To read this article in full, go to techdirt.

Today I will leave you with some additional information about Pearson.

Pearson Corporation (or Race to the Money) (BTW, thanks, Arne)

Noun: Pearson Limited Company is a London-based publishing corporation, although it has a secondary listing on the NYSE due to its financial holdings and operations in North America.  There are several divisions of Pearson, ranging from financial publishing (Financial Times newspapers), Penguin publishing, and education publishing (primarily testing and test design).  Pearson is considered one of the largest book publishers in the world.  In fact, beyond its current operations and holdings, Pearson’s real business acumen in the burgeoning field of educational politics is displayed over and over again in its futuristic projects and plans based upon the movement in education from a public responsibility to a private for-profit enterprise.

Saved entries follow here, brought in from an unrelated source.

(* ===== verification/GoStrings.v ===== *)
(** The functions of Go's packages strings, strconv, unicode/utf8 and fmt that
    the repository uses, on Go strings (sequences of bytes, [string]).  They
    are executable and follow the documented behaviour of the standard library;
    the one table not written out, [unicode.IsPrint] above ASCII, is the class
    [UnicodeTables]. *)
From S2P Require Import Prelude.
#[local] Open Scope Z_scope.

(** The double quote, as a character. *)
Definition dq : Ascii.ascii := "034"%char.
Definition nl : Ascii.ascii := "010"%char.
Definition nls : string := String nl "".

Fixpoint sdrop (n : nat) (s : string) : string :=
  match n, s with
  | O, _ => s
  | S n, String _ s => sdrop n s
  | _, EmptyString => ""
  end.

Fixpoint stake (n : nat) (s : string) : string :=
  match n, s with
  | O, _ => ""
  | S n, String c s => String c (stake n s)
  | _, EmptyString => ""
  end.

Fixpoint HasPrefix (s p : string) {struct p} : bool :=
  match p, s with
  | EmptyString, _ => true
  | String a p, String b s => bool_decide (a = b) && HasPrefix s p
  | String _ _, EmptyString => false
  end.

Definition HasSuffix (s suf : string) : bool :=
  (String.length suf <=? String.length s)%nat &&
  bool_decide (sdrop (String.length s - String.length suf) s = suf).

Definition TrimPrefix (s p : string) : string :=
  if HasPrefix s p then sdrop (String.length p) s else s.

Definition TrimSuffix (s suf : string) : string :=
  if HasSuffix s suf then stake (String.length s - String.length suf) s else s.

(** [strings.Index]; [None] is -1. *)
Fixpoint Index (s sub : string) : option nat :=
  if HasPrefix s sub then Some O
  else match s with
       | EmptyString => None
       | String _ s => S <$> Index s sub
       end.

Definition Contains (s sub : string) : bool := bool_decide (is_Some (Index s sub)).

(** Cut at the first occurrence of a character. *)
Fixpoint Cut (c : Ascii.ascii) (s : string) : option (string * string) :=
  match s with
  | EmptyString => None
  | String a s =>
      if bool_decide (a = c) then Some ("", s)
      else prod_map (String a) id <$> Cut c s
  end.

(** Cut at the last occurrence. *)
Fixpoint CutLast (c : Ascii.ascii) (s : string) : option (string * string) :=
  match s with
  | EmptyString => None
  | String a s =>
      match CutLast c s with
      | Some (l, r) => Some (String a l, r)
      | None => if bool_decide (a = c) then Some ("", s) else None
      end
  end.

(** [strings.SplitN(s, c, 2)] and [strings.Split(s, c)] for a one-byte [c]. *)
Definition SplitN2 (c : Ascii.ascii) (s : string) : list string :=
  match Cut c s with Some (a, b) => [a; b] | None => [s] end.

Fixpoint Split (c : Ascii.ascii) (s : string) : list string :=
  match s with
  | EmptyString => [""]
  | String a s =>
      if bool_decide (a = c) then "" :: Split c s
      else match Split c s with
           | x :: l => String a x :: l
           | [] => [String a ""]
           end
  end.

Fixpoint Join (sep : string) (l : list string) : string :=
  match l with
  | [] => ""
  | [x] => x
  | x :: l => x +:+ sep +:+ Join sep l
  end.

Fixpoint has_char (c : Ascii.ascii) (s : string) : bool :=
  match s with
  | EmptyString => false
  | String a s => bool_decide (a = c) || has_char c s
  end.

Fixpoint srev_app (s acc : string) : string :=
  match s with EmptyString => acc | String c s => srev_app s (String c acc) end.
Definition srev (s : string) : string := srev_app s "".

(** [strings.TrimLeft] and [strings.TrimRight] with an ASCII cutset. *)
Fixpoint TrimLeft (s cutset : string) : string :=
  match s with
  | EmptyString => ""
  | String c s' => if has_char c cutset then TrimLeft s' cutset else s
  end.
Definition TrimRight (s cutset : string) : string := srev (TrimLeft (srev s) cutset).
Definition Trim (s cutset : string) : string := TrimRight (TrimLeft s cutset) cutset.

(** [unicode.IsSpace] on a UTF-8 encoded rune given by its bytes. *)
Definition is_space1 (a : Z) : bool := ((9 <=? a) && (a <=? 13)) || (a =? 32).
Definition is_space2 (a b : Z) : bool := (a =? 0xC2) && ((b =? 0x85) || (b =? 0xA0)).
Definition is_space3 (a b c : Z) : bool :=
  ((a =? 0xE1) && (b =? 0x9A) && (c =? 0x80)) ||
  ((a =? 0xE2) && (b =? 0x80) &&
     (((0x80 <=? c) && (c <=? 0x8A)) || (c =? 0xA8) || (c =? 0xA9) || (c =? 0xAF))) ||
  ((a =? 0xE2) && (b =? 0x81) && (c =? 0x9F)) ||
  ((a =? 0xE3) && (b =? 0x80) && (c =? 0x80)).

Fixpoint TrimLeftSpace (s : string) : string :=
  match s with
  | EmptyString => ""
  | String a s1 =>
      if is_space1 (aval a) then TrimLeftSpace s1
      else match s1 with
           | String b s2 =>
               if is_space2 (aval a) (aval b) then TrimLeftSpace s2
               else match s2 with
                    | String c s3 =>
                        if is_space3 (aval a) (aval b) (aval c)
                        then TrimLeftSpace s3 else s
                    | EmptyString => s
                    end
           | EmptyString => s
           end
  end.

As Naomi Klein warned us in Shock Doctrine, private enterprise looks for any opportunity in crisis or sudden change to establish an adaptable revenue source for profit, and nothing was ever so financially fertile as our “great national crisis” in education and the urgent need for political remedies.   

The introduction of Dubya’s NCLB (No Child Left Behind) and the furtherance of Obama’s RttT (Race to the Top) have provided multiple designs to remedy the “national crisis in public education” through the use of standardized testing – testing that measures a school’s effectiveness, a teachers’ effectiveness, and a student’s inabilities through a series of bubble tests which are being administered in increasing numbers of school districts for largely increasing amounts of time during each student’s academic year. 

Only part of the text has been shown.